“Non sono schiavi”, ammonisce la Procura di Milano, rifilando alle aziende di delivery che “sfruttano” i rider sanzioni per 733 milioni e intimandone l’assunzione. Certo non è una passeggiata l’indagine “fiscale” che hanno condotto i magistrati del capoluogo lombardo sul lavoro dei ciclisti-fattorini, diventati un simbolo dello sfruttamento. D’altra parte i sindacati, capeggiati dalla Filt Cgil, ripetono da tempo che il lavoro dei rider va normato, anche perché il contratto c’è già: è quello della logistica, settore in fortissima espansione (vedi Amazon) proprio grazie alla pandemia. E le consegne a domicilio sono cresciute in sintonia col lockdown e le limitazioni da Covid.
Massimo Bonini, segretario della Cgil milanese, esprime soddisfazione per l’iniziativa della Procura a tutela dei rider: “Una notizia importante frutto della caparbietà anche del sindacato a denunciare le pessime condizioni di lavoro nel delivery”. “Sapevamo già che erano lavoratori trattati da schiavi, avevamo visto i caporali, abbiamo denunciato le condizioni di lavoro fuori ogni logica morale”, spiega.

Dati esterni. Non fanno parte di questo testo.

(* ===== verification/RateLimit.v ===== *)
(** * Rate limiting: [internal/ratelimit]

    Token buckets per key, kept in sixteen shards of an in-process limiter
    ([token_bucket.go]) or in Redis hashes driven by a Lua script
    ([redis.go]), and the resolution of per-tenant and per-model limits
    ([override.go]).  Token counts are [float64], as in the code; operations
    that read the clock take the reading [now]. *)

From S2P Require Import Prelude GoFloat GoStrings.
From Stdlib Require Import Ascii String.
Open Scope string_scope.
Open Scope list_scope.
Open Scope Z_scope.

(** ** The in-process limiter *)

Record bucket := mkBucket {
  bk_tokens : float64;
  bk_lastRefill : Z;
  bk_lastSeen : Z;
}.

Abbreviation shard := (gmap string bucket).

Record Limiter := mkLimiter {
  lm_shards : list shard;
  lm_rate : float64;
  lm_burst : float64;
  lm_ttl : Z;
}.

(** [float64(requestsPerMinute) / 60.0]. *)
Definition rpm_rate (rpm : Z) : float64 := fdiv (f64_of_int rpm) (f64_of_int 60).

Definition NewLimiter (requestsPerMinute burst : Z) : Limiter :=
  mkLimiter (replicate 16 ∅) (rpm_rate requestsPerMinute) (f64_of_int burst) (10 * Minute).

(** FNV-1a, 32 bits. *)
Definition fnv32a (key : string) : Z :=
  foldl (fun h b => Z.lxor h (Z.of_N (N_of_ascii b)) * 16777619 mod 2 ^ 32) 2166136261 (bytes key).

Definition shardFor (key : string) : nat := Z.to_nat (fnv32a key mod 16).

(** The refill of [refillLocked]: [elapsed * rate] more tokens, at most [burst]. *)
Definition refill_tokens (tokens elapsed rate burst : float64) : float64 :=
  let tokens := fadd tokens (fmul elapsed rate) in
  if burst <? tokens then burst else tokens.

(** [now.Sub(t).Seconds()]; [Sub] saturates. *)
Definition elapsed_seconds (now t : Z) : float64 :=
  Duration_Seconds (Z.max min_int64 (Z.min max_int64 (now - t))).

Definition refillLocked (sh : shard) (key : string) (rate burst : float64) (now : Z)
    : shard * bucket :=
  match sh !! key with
  | None =>
      let b := mkBucket burst now now in (<[key := b]> sh, b)
  | Some b =>
      let b := mkBucket
                 (refill_tokens (bk_tokens b) (elapsed_seconds now (bk_lastRefill b)) rate burst)
                 now now in
      (<[key := b]> sh, b)
  end.

Definition with_shard (l : Limiter) (i : nat) (sh : shard) : Limiter :=
  mkLimiter (<[i := sh]> (lm_shards l)) (lm_rate l) (lm_burst l) (lm_ttl l).

Definition shard_at (l : Limiter) (i : nat) : shard := default ∅ (lm_shards l !! i).

Definition AllowWithLimits (l : Limiter) (key : string) (n0 requestsPerMinute burst now : Z)
    : Limiter * bool :=
  let n := if n0 <=? 0 then 1 else n0 in
  if (requestsPerMinute <=? 0) || (burst <=? 0) then (l, false)
  else
    let rate := rpm_rate requestsPerMinute in
    let maxTokens := f64_of_int burst in
    let i := shardFor key in
    let '(sh, b) := refillLocked (shard_at l i) key rate maxTokens now in
    if bk_tokens b <? f64_of_int n then (with_shard l i sh, false)
    else
      let b := mkBucket (fsub (bk_tokens b) (f64_of_int n)) (bk_lastRefill b) (bk_lastSeen b) in
      (with_shard l i (<[key := b]> sh), true).

Definition UpdateLimits (l : Limiter) (requestsPerMinute burst : Z) : Limiter :=
  mkLimiter (lm_shards l)
    (if 0 <? requestsPerMinute then rpm_rate requestsPerMinute else lm_rate l)
    (if 0 <? burst then f64_of_int burst else lm_burst l) (lm_ttl l).

Definition GetLimits (l : Limiter) : Z * Z :=
  (f64_to_int (fmul (lm_rate l) (f64_of_int 60)), f64_to_int (lm_burst l)).

Definition AllowN (l : Limiter) (key : string) (n now : Z) : Limiter * bool :=
  let '(rpm, burst) := GetLimits l in AllowWithLimits l key n rpm burst now.

Definition Allow (l : Limiter) (key : string) (now : Z) : Limiter * bool := AllowN l key 1 now.

Definition SetBurstForTesting (l : Limiter) (burst : Z) : Limiter :=
  mkLimiter (lm_shards l) (lm_rate l) (f64_of_int burst) (lm_ttl l).

Definition RetryAfterWithLimits (l : Limiter) (key : string) (requestsPerMinute burst now : Z)
    : Limiter * Z :=
  if (requestsPerMinute <=? 0) || (burst <=? 0) then (l, Second)
  else
    let i := shardFor key in
    let rate := rpm_rate requestsPerMinute in
    let '(sh, b) := refillLocked (shard_at l i) key rate (f64_of_int burst) now in
    let l := with_shard l i sh in
    if f64_of_int 1 <=? bk_tokens b then (l, 0)
    else
      let seconds := fdiv (fsub (f64_of_int 1) (bk_tokens b)) rate in
      (l, f64_to_int (fmul seconds (f64_of_int Second))).

Definition RetryAfter (l : Limiter) (key : string) (now : Z) : Limiter * Z :=
  let '(rpm, burst) := GetLimits l in RetryAfterWithLimits l key rpm burst now.

Definition Tokens (l : Limiter) (key : string) (now : Z) : Limiter * float64 :=
  let i := shardFor key in
  let '(sh, b) := refillLocked (shard_at l i) key (lm_rate l) (lm_burst l) now in
  (with_shard l i sh, bk_tokens b).

(** One tick of [cleanupLoop]. *)
Definition cleanup (l : Limiter) (now : Z) : Limiter :=
  let cutoff := now - lm_ttl l in
  mkLimiter (filter (fun kv : string * bucket => ~ (bk_lastSeen kv.2 < cutoff)) <$> lm_shards l)
    (lm_rate l) (lm_burst l) (lm_ttl l).

Definition EstimateTokens (messagesChars : Z) : Z :=
  if messagesChars <=? 0 then 1
  else
    let tokens := Z.quot messagesChars 4 in
    if tokens <? 1 then 1 else tokens.

(** ** Overrides *)

Record RateLimitOverride := mkOverride {
  ov_Tenant : string;
  ov_ModelPattern : string;
  ov_RPM : Z;
  ov_Burst : Z;
}.

Record OverrideStore := mkOverrideStore {
  os_defaultRPM : Z;
  os_defaultBurst : Z;
  os_overrides : list RateLimitOverride;
}.

Definition matchPattern (pattern s : string) : bool :=
  if str_eqb pattern s then true
  else if Contains pattern "*" then path_matches pattern s
  else false.

Definition matchSpecificity (pattern value : string) : Z :=
  if str_eqb pattern "" || str_eqb pattern "*" then 0
  else if str_eqb pattern value then 2
  else 1.

Definition override_matches (tenant model : string) (ov : RateLimitOverride) : bool :=
  (str_eqb (ov_Tenant ov) "" || str_eqb (ov_Tenant ov) tenant || str_eqb (ov_Tenant ov) "*") &&
  (str_eqb (ov_ModelPattern ov) "" || str_eqb (ov_ModelPattern ov) "*"
   || matchPattern (ov_ModelPattern ov) model).

Definition override_score (tenant model : string) (ov : RateLimitOverride) : Z :=
  matchSpecificity (ov_Tenant ov) tenant + matchSpecificity (ov_ModelPattern ov) model.

(** One iteration of the loop of [Resolve]: [rpm], [burst] and [bestScore]. *)
Definition Resolve_step (tenant model : string) (acc : Z * Z * Z) (ov : RateLimitOverride)
    : Z * Z * Z :=
  let '(rpm, burst, bestScore) := acc in
  if override_matches tenant model ov then
    let score := override_score tenant model ov in
    if score <? bestScore then acc
    else (if 0 <? ov_RPM ov then ov_RPM ov else rpm,
          if 0 <? ov_Burst ov then ov_Burst ov else burst, score)
  else acc.

Definition Resolve (o : OverrideStore) (tenant model : string) : Z * Z :=
  (foldl (Resolve_step tenant model) (os_defaultRPM o, os_defaultBurst o, -1) (os_overrides o)).1.

(** [NewOverrideStore] and [Reload] copy the three fields of the config. *)
Definition OverrideStore_Reload (o : OverrideStore) (rpm burst : Z) (ovs : list RateLimitOverride)
    : OverrideStore :=
  mkOverrideStore rpm burst ovs.

(** ** The Redis limiter *)

Record rate_hash := mkRateHash { rh_tokens : float64; rh_last_refill : float64; rh_ttl : Z }.

(** The Lua script on the hash of one key: the new hash, and the two-element
    reply. *)
Definition luaScript (rate burst now : float64) (ttl : Z) (requested : float64)
    (h : option rate_hash) : rate_hash * (Z * float64) :=
  let tokens :=
    match h with
    | None => burst
    | Some h =>
        let elapsed := fsub now (rh_last_refill h) in
        let tokens := fadd (rh_tokens h) (fmul elapsed rate) in
        if burst <? tokens then burst else tokens
    end in
  let '(tokens, allowed) :=
    if requested <=? tokens then (fsub tokens requested, 1) else (tokens, 0) in
  (mkRateHash tokens now ttl, (allowed, tokens)).

(** The reply as the client sees it: a list whose first element is an
    integer, or anything else. *)
Inductive rate_reply := RateReply (allowed : Z) | RateOther.

(** What the limiter uses of the store: one script run on the world [W]. *)
Class RateStore (Store W : Type) := {
  rs_run : Store -> string -> float64 -> float64 -> float64 -> Z -> Z -> W ->
           W * result rate_reply unit;
}.

Section redis.
Context {Store W : Type} `{RateStore Store W}.

Record RedisLimiter := mkRedisLimiter {
  rl_store : option Store;
  rl_rate : float64;
  rl_burst : float64;
  rl_fallback : Limiter;
  rl_degraded : bool;
}.

Definition NewRedisWithStore (store : option Store) (requestsPerMinute burst : Z) : RedisLimiter :=
  mkRedisLimiter store (rpm_rate requestsPerMinute) (f64_of_int burst)
    (NewLimiter requestsPerMinute burst) false.

Definition rl_set (r : RedisLimiter) (fallback : Limiter) (degraded : bool) : RedisLimiter :=
  mkRedisLimiter (rl_store r) (rl_rate r) (rl_burst r) fallback degraded.

(** [float64(time.Now().UnixNano()) / 1e9]. *)
Definition unix_seconds (now : Z) : float64 := fdiv (f64_of_int now) (f64_of_int 1000000000).

Definition Redis_AllowWithLimits (r : RedisLimiter) (key : string) (n0 requestsPerMinute burst now : Z)
    (w : W) : RedisLimiter * W * bool :=
  let n := if n0 <=? 0 then 1 else n0 in
  if (requestsPerMinute <=? 0) || (burst <=? 0) then (r, w, false)
  else
    let rate := rpm_rate requestsPerMinute in
    let local w :=
      let '(fb, ok) := AllowWithLimits (rl_fallback r) key n requestsPerMinute burst now in
      (rl_set r fb true, w, ok) in
    match rl_store r with
    | None => local w
    | Some s =>
        match rs_run s ("ratelimit:" +:+ key) rate (f64_of_int burst) (unix_seconds now) 600 n w with
        | (w1, Err _) => local w1
        | (w1, Ok (RateReply v)) => (rl_set r (rl_fallback r) false, w1, v =? 1)
        | (w1, Ok RateOther) => local w1
        end
    end.

Definition redis_limits (r : RedisLimiter) : Z * Z :=
  (f64_to_int (fmul (rl_rate r) (f64_of_int 60)), f64_to_int (rl_burst r)).

Definition Redis_AllowN (r : RedisLimiter) (key : string) (n now : Z) (w : W) :=
  let '(rpm, burst) := redis_limits r in Redis_AllowWithLimits r key n rpm burst now w.

Definition Redis_Allow (r : RedisLimiter) (key : string) (now : Z) (w : W) := Redis_AllowN r key 1 now w.

Definition Redis_RetryAfterWithLimits (r : RedisLimiter) (key : string)
    (requestsPerMinute burst now : Z) : RedisLimiter * Z :=
  if requestsPerMinute <=? 0 then (r, Second)
  else if rl_degraded r then
    let '(fb, d) := RetryAfterWithLimits (rl_fallback r) key requestsPerMinute burst now in
    (rl_set r fb (rl_degraded r), d)
  else
    (r, f64_to_int (fmul (fdiv (f64_of_int 60) (f64_of_int requestsPerMinute)) (f64_of_int Second))).

Definition Redis_RetryAfter (r : RedisLimiter) (key : string) (now : Z) : RedisLimiter * Z :=
  let '(rpm, burst) := redis_limits r in Redis_RetryAfterWithLimits r key rpm burst now.

Definition Redis_UpdateLimits (r : RedisLimiter) (requestsPerMinute burst : Z) : RedisLimiter :=
  if (requestsPerMinute <=? 0) || (burst <=? 0) then r
  else
    mkRedisLimiter (rl_store r) (rpm_rate requestsPerMinute) (f64_of_int burst)
      (UpdateLimits (rl_fallback r) requestsPerMinute burst) (rl_degraded r).

End redis.

(** ** Refill arithmetic *)
Section refill.

Lemma rpm_rate_nonneg rpm : 0 <= rpm -> 0 <= rpm_rate rpm.
Proof.
  intros. apply fdiv_nonneg; [by apply f64_of_int_nonneg|].
  pose proof (f64_of_int_pos 60). pose proof f64_one_pos. lia.
Qed.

Ora si parla di una class action dei rider davanti al Tribunale del Lavoro per costringere le aziende ad assumerli. C’è anche chi invita i cittadini allo sciopero bianco: “Basta consegne a domicilio fino a quando i rider non saranno regolarizzati”. Per Assodelivery, l’associazione delle imprese nate attorno a queste app innovative, “l’online food delivery è un’industria che opera nel pieno rispetto delle regole, capace di garantire un servizio essenziale”.
E ancora: ”Oggi i rider che collaborano con le piattaforme di food delivery operano all’interno di un contesto legale e protetto, che assicura ai rider flessibilità e sicurezza. La pandemia ha dimostrato che il food delivery è un vero e proprio servizio essenziale”. Vero, ma i rider continuano (salvo casi rarissimi) a guadagnare una miseria. E l’iniziativa della Procura di Milano ha scoperchiato il pentolone.